1. Create a single point of access to the file transfer server
As long as you configure your firewall and reverse proxy correctly, no one has direct access to any of your file transfer servers. Everyone has to go through a reverse proxy. When this happens, you can focus on monitoring what is coming in and out through the reverse proxy.
Because you have only one access point, you can focus access control on that single point. For example, instead of specifying an IP address to allow connections on each server, you can simply create a set of IP access rules on the reverse proxy. If a user tries to connect from an unauthorized IP, the reverse proxy can immediately terminate the attempt.
Most user credentials are stored only on the file transfer server itself. Therefore, if your file transfer servers are located in the DMZ, they can be easily obtained by an aggressive attacker. By moving the server to an internal network and deploying a reverse proxy to control access, you can provide better security for these credentials, and therefore for the data they protect.

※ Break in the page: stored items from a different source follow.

(** The double-precision percentage of [a] out of [t]. *)
Lemma percentage_bounds (a t : Z) :
  (0 <= a <= t)%Z -> (0 < t)%Z ->
  let x := Float64.mul (Float64.div (inject_Z a) (inject_Z t)) 100 in
  0 <= x <= 100 /\
  inject_Z a / inject_Z t * 100 - 2 ^ (-45) <= x
    <= inject_Z a / inject_Z t * 100 + 2 ^ (-45).
Proof.
  intros Ha Ht x. subst x. unfold Float64.mul, Float64.div.
  set (q := inject_Z a / inject_Z t).
  assert (T : 0 < inject_Z t) by (change 0 with (inject_Z 0); rewrite <- Zlt_Qlt; lia).
  assert (A0 : 0 <= inject_Z a) by (change 0 with (inject_Z 0); rewrite <- Zle_Qle; lia).
  assert (A1 : inject_Z a <= inject_Z t) by (rewrite <- Zle_Qle; lia).
  assert (Q0 : 0 <= q) by (apply Qle_shift_div_l; [exact T|lra]).
  assert (Q1 : q <= 1) by (apply Qle_shift_div_r; [exact T|lra]).
  pose proof (round_nonneg q Q0) as X0.
  pose proof (round_le_int q 1 0 Q0 Q1 ltac:(apply Qle_refl) ltac:(lia)) as X1.
  change (inject_Z 1) with 1 in X1.
  pose proof (round_error q 0 Q0 Q1 ltac:(lia)) as [E1 E2].
  set (x1 := Float64.round q) in *.
  assert (Y0 : 0 <= x1 * 100) by lra.
  assert (Y1 : x1 * 100 <= inject_Z 100) by (change (inject_Z 100) with 100; lra).
  assert (P7 : inject_Z 100 <= 2 ^ 7) by (vm_compute; discriminate).
  pose proof (round_nonneg _ Y0) as Z0.
  pose proof (round_le_int _ 100 7 Y0 Y1 P7 ltac:(lia)) as Z1.
  change (inject_Z 100) with 100 in *.
  pose proof (round_error (x1 * 100) 7 Y0 ltac:(lra) ltac:(lia)) as [F1 F2].
  change (0 - 53)%Z with (-53)%Z in *. change (7 - 53)%Z with (-46)%Z in *.
  assert (V : 2 ^ (-53) * 100 + 2 ^ (-46) <= 2 ^ (-45)) by (vm_compute; discriminate).
  split; [split; assumption|]. split; lra.
Qed.


(** ** Arithmetic of the Python helpers *)

Lemma or_zero_if_set (x : option Q) : Py.or_zero x == Spec.if_set x.
Proof.
  destruct x as [v|]; simpl; [|reflexivity].
  destruct (Qeq_bool v 0) eqn:E; [|reflexivity].
  apply Qeq_bool_iff in E. symmetry. exact E.
Qed.
Lemma visit_all_create (h : Heap) (l : list (addr * addr)) n h' acc :
  same_but_ids h h' →
  visit_all (λ _ child k (st : Heap * list Statement),
               (assign_id child k st.1,
                st.2 ++ create_statement (assign_id child k st.1) child))
            l n (h', acc)
  = (assign_ids l.*2 n h', acc ++ node_statements h l.*2 n).
Proof.
  revert n h' acc. induction l as [|[p c] l IH]; intros n h' acc Hs; simpl.
  - by rewrite app_nil_r.
  - rewrite IH by (by apply same_but_ids_assign). f_equal.
    rewrite <- app_assoc. do 2 f_equal.
    unfold create_statement, assign_id. rewrite list_lookup_alter_eq.
    specialize (Hs c).
    destruct (h' !! c) as [n'|], (h !! c) as [n0|]; simpl in *; try done.
    destruct n', n0; simpl in *. by inversion Hs.
Qed.

Lemma visit_all_query (h : Heap) (l : list (addr * addr)) n h' acc :
  same_but_ids h h' →
  visit_all (λ _ child k (st : Heap * list string),
               (assign_id child k st.1,
                st.2 ++ query_line (assign_id child k st.1) child k))
            l n (h', acc)
  = (assign_ids l.*2 n h', acc ++ node_queries h l.*2 n).
Proof.
  revert n h' acc. induction l as [|[p c] l IH]; intros n h' acc Hs; simpl.
  - by rewrite app_nil_r.
  - rewrite IH by (by apply same_but_ids_assign). f_equal.
    rewrite <- app_assoc. do 2 f_equal.
    unfold query_line, assign_id. rewrite list_lookup_alter_eq.
    specialize (Hs c).
    destruct (h' !! c) as [n'|], (h !! c) as [n0|]; simpl in *; try done.
    destruct n', n0; simpl in *. by inversion Hs.
Qed.

Lemma represents_root h t :
  represents h t = true → is_Some (h !! tree_addr t).
Proof.
  intros H. apply (represents_lookup h t); [done|].
  destruct t. simpl. apply elem_of_cons. by left.
Qed.

(** What the three traversals that number the nodes compute. *)
Lemma _assign_node_ids_eq h t fuel :
  represents h t = true → (frame_cost (subtrees t) ≤ fuel)%nat →
  _assign_node_ids fuel h (tree_addr t) = Some (assign_ids (preorder t) 0 h).
Proof.
  intros Hrep Hfuel. unfold _assign_node_ids.
  rewrite walk_tree;
    [|by intros; apply alter_set_id_shape| |done].
  - rewrite visit_all_assign, flat_edges_preorder. by destruct t.
  - simpl. by rewrite (represents_same_shape h) by apply alter_set_id_shape.
Qed.

Lemma _create_nodes_eq h t fuel :
  represents h t = true → (frame_cost (subtrees t) ≤ fuel)%nat →
  ∃ rn, h !! tree_addr t = Some rn ∧
    _create_nodes fuel h (tree_addr t)
    = Some (assign_ids (preorder t) 0 h,
            (CreateRootNode, root_params (set_id "node_0" rn))
            :: node_statements h (flat_map preorder (subtrees t)) 1).
Proof.
  intros Hrep Hfuel. destruct (represents_root _ _ Hrep) as [rn Hrn].
  exists rn. split; [done|]. unfold _create_nodes.
  rewrite list_lookup_alter_eq, Hrn. simpl.
  rewrite walk_tree;
    [|by intros; apply alter_set_id_shape| |done].
  - rewrite (visit_all_create h), flat_edges_preorder.
    + by destruct t.
    + apply (same_but_ids_assign h h (tree_addr t) 0), same_but_ids_refl.
  - simpl. by rewrite (represents_same_shape h) by apply alter_set_id_shape.
Qed.

Lemma _generate_node_queries_eq h t fuel :
  represents h t = true → (frame_cost (subtrees t) ≤ fuel)%nat →
  _generate_node_queries fuel h (tree_addr t)
  = Some (assign_ids (flat_map preorder (subtrees t)) 1
            (assign_ids (preorder t) 0 h),
          "CREATE (node_0:Node {id: 'node_0', type: 'root', content: ''});"
          :: node_queries h (flat_map preorder (subtrees t)) 1).
Proof.
  intros Hrep Hfuel. unfold _generate_node_queries.
  rewrite _assign_node_ids_eq by done. simpl.
  rewrite walk_tree;
    [|by intros; apply alter_set_id_shape| |done].
  - by rewrite (visit_all_query h), flat_edges_preorder
      by apply assign_ids_same.
  - simpl. rewrite (represents_same_shape h); [done|].
    apply same_but_ids_shape, assign_ids_same.
Qed.

(** C2.  For a heap that holds a tree (no node occurs twice) and fuel for
    the traversal, id assignment ends and leaves the node at position [k]
    of the pre-order of the tree (children in stored order, the root at
    position 0) with the id "node_k"; the root gets "node_0".
    [_assign_node_ids], the live-write path [_create_nodes] and the script
    path [_generate_node_queries] leave the same heap, and each of them,
    run again on that heap, leaves it as it is. *)
Theorem C2_preorder_ids (h : Heap) (t : tree) (fuel : nat) :
  represents h t = true → NoDup (preorder t) →
  (frame_cost (subtrees t) ≤ fuel)%nat →
  ∃ h1,
    node_id <$> h1 !! tree_addr t = Some (Some "node_0") ∧
    (∀ k a, preorder t !! k = Some a →
            node_id <$> h1 !! a = Some (Some ("node_" +:+ pretty k))) ∧
    _assign_node_ids fuel h (tree_addr t) = Some h1 ∧
    fst <$> _create_nodes fuel h (tree_addr t) = Some h1 ∧
    fst <$> _generate_node_queries fuel h (tree_addr t) = Some h1 ∧
    _assign_node_ids fuel h1 (tree_addr t) = Some h1 ∧
    fst <$> _create_nodes fuel h1 (tree_addr t) = Some h1 ∧
    fst <$> _generate_node_queries fuel h1 (tree_addr t) = Some h1.
Proof.
  intros Hrep Hnd Hfuel. set (h1 := assign_ids (preorder t) 0 h).
  assert (∀ k a, preorder t !! k = Some a →
            ∃ nd, h1 !! a = Some nd ∧ node_id nd = Some (node_name (0 + k)))
    as Hids.
  { intros k a Hk.
    destruct (represents_lookup h t a Hrep) as [nd Ha].
    { by eapply list_elem_of_lookup_2. }
    exists (set_id (node_name (0 + k)) nd). split; [|done].
    by apply assign_ids_lookup. }
  assert (represents h1 t = true) as Hrep1.
  { rewrite (represents_same_shape h); [done|].
    apply same_but_ids_shape, assign_ids_same. }
  assert (assign_ids (preorder t) 0 h1 = h1) as Hfix
    by (by apply assign_ids_fixed).
  assert (assign_ids (flat_map preorder (subtrees t)) 1 h1 = h1) as Hfix'.
  { apply assign_ids_fixed. intros k a Hk.
    apply (Hids (S k) a). by destruct t. }
  exists h1. repeat split.
  - destruct (Hids 0%nat (tree_addr t)) as (nd & -> & Hid); [by destruct t|].
    simpl. by rewrite Hid.
  - intros k a Hk. destruct (Hids k a Hk) as (nd & -> & Hid).
    simpl. by rewrite Hid.
  - by apply _assign_node_ids_eq.
  - destruct (_create_nodes_eq h t fuel Hrep Hfuel) as (rn & _ & ->). done.
  - rewrite _generate_node_queries_eq by done. cbn [fmap option_fmap option_map fst].
    fold h1. by rewrite Hfix'.
  - rewrite _assign_node_ids_eq by done. by rewrite Hfix.
  - destruct (_create_nodes_eq h1 t fuel Hrep1 Hfuel) as (rn & _ & ->).
    cbn [fmap option_fmap option_map fst]. by rewrite Hfix.
  - rewrite _generate_node_queries_eq by done.
    cbn [fmap option_fmap option_map fst]. by rewrite Hfix, Hfix'.
Qed.

Lemma C2_preorder_ids_witness :
  represents test_heap test_tree = true ∧ NoDup (preorder test_tree) ∧
  (frame_cost (subtrees test_tree) ≤ 5)%nat ∧
  ∃ h1,
    node_id <$> h1 !! tree_addr test_tree = Some (Some "node_0") ∧
    (∀ k a, preorder test_tree !! k = Some a →
            node_id <$> h1 !! a = Some (Some ("node_" +:+ pretty k))) ∧
    _assign_node_ids 5 test_heap (tree_addr test_tree) = Some h1 ∧
    fst <$> _create_nodes 5 test_heap (tree_addr test_tree) = Some h1 ∧
    fst <$> _generate_node_queries 5 test_heap (tree_addr test_tree)
      = Some h1 ∧
    _assign_node_ids 5 h1 (tree_addr test_tree) = Some h1 ∧
    fst <$> _create_nodes 5 h1 (tree_addr test_tree) = Some h1 ∧
    fst <$> _generate_node_queries 5 h1 (tree_addr test_tree) = Some h1.
Proof.
  assert (NoDup (preorder test_tree)) as Hnd
    by (apply (bool_decide_unpack _); vm_compute; exact I).
  split; [reflexivity|]. split; [exact Hnd|].
  split; [vm_compute; lia|].
  apply (C2_preorder_ids test_heap test_tree 5);
    [reflexivity | exact Hnd | vm_compute; lia].
Defined.

(** ** Graph writer: the statements *)

Lemma root_params_lookup nd :
  root_params nd !! "id" = Some (id_value nd) ∧
  root_params nd !! "type" = Some (VStr (node_type nd)) ∧
  root_params nd !! "content" = Some (VStr (content nd)) ∧
  root_params nd !! "level" = None.
Proof. unfold root_params. by simplify_map_eq. Qed.

Lemma node_params_lookup nd :
  node_params nd !! "id" = Some (id_value nd) ∧
  node_params nd !! "type" = Some (VStr (node_type nd)) ∧
  node_params nd !! "content" = Some (VStr (content nd)) ∧
  node_params nd !! "level" = Some (VInt (level nd)).
Proof. unfold node_params. by simplify_map_eq. Qed.

Lemma node_statements_lookup h l n :
  Forall (λ a, is_Some (h !! a)) l →
  length (node_statements h l n) = length l ∧
  ∀ k a nd, l !! k = Some a → h !! a = Some nd →
    node_statements h l n !! k
    = Some (CreateNode, node_params (set_id (node_name (n + k)) nd)).
Proof.
  revert n. induction l as [|b l IH]; intros n Hl; simpl; [done|].
  inversion Hl as [|? ? [bn Hb] Hl']; subst. rewrite Hb. simpl.
  destruct (IH (S n) Hl') as [IH1 IH2]. split; [by rewrite IH1|].
  intros [|k] a nd Hk Ha; simpl in *.
  - inversion Hk; subst. rewrite Hb in Ha. inversion Ha; subst.
    by rewrite Nat.add_0_r.
  - rewrite (IH2 k a nd Hk Ha).
    by rewrite Nat.add_succ_r.
Qed.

With a reverse proxy, you can choose to move YOUR DMZ based file transfer servers to your internal network, where they will be less vulnerable to attack.
Many de facto standards and government-enforced regulations do not allow data to be stored in highly vulnerable zones such as the DMZ. For example, PCI-DSS (Payment card Industry-Data Security Standard) explicitly requires that credit card information be stored in an internal network separated from the DMZ.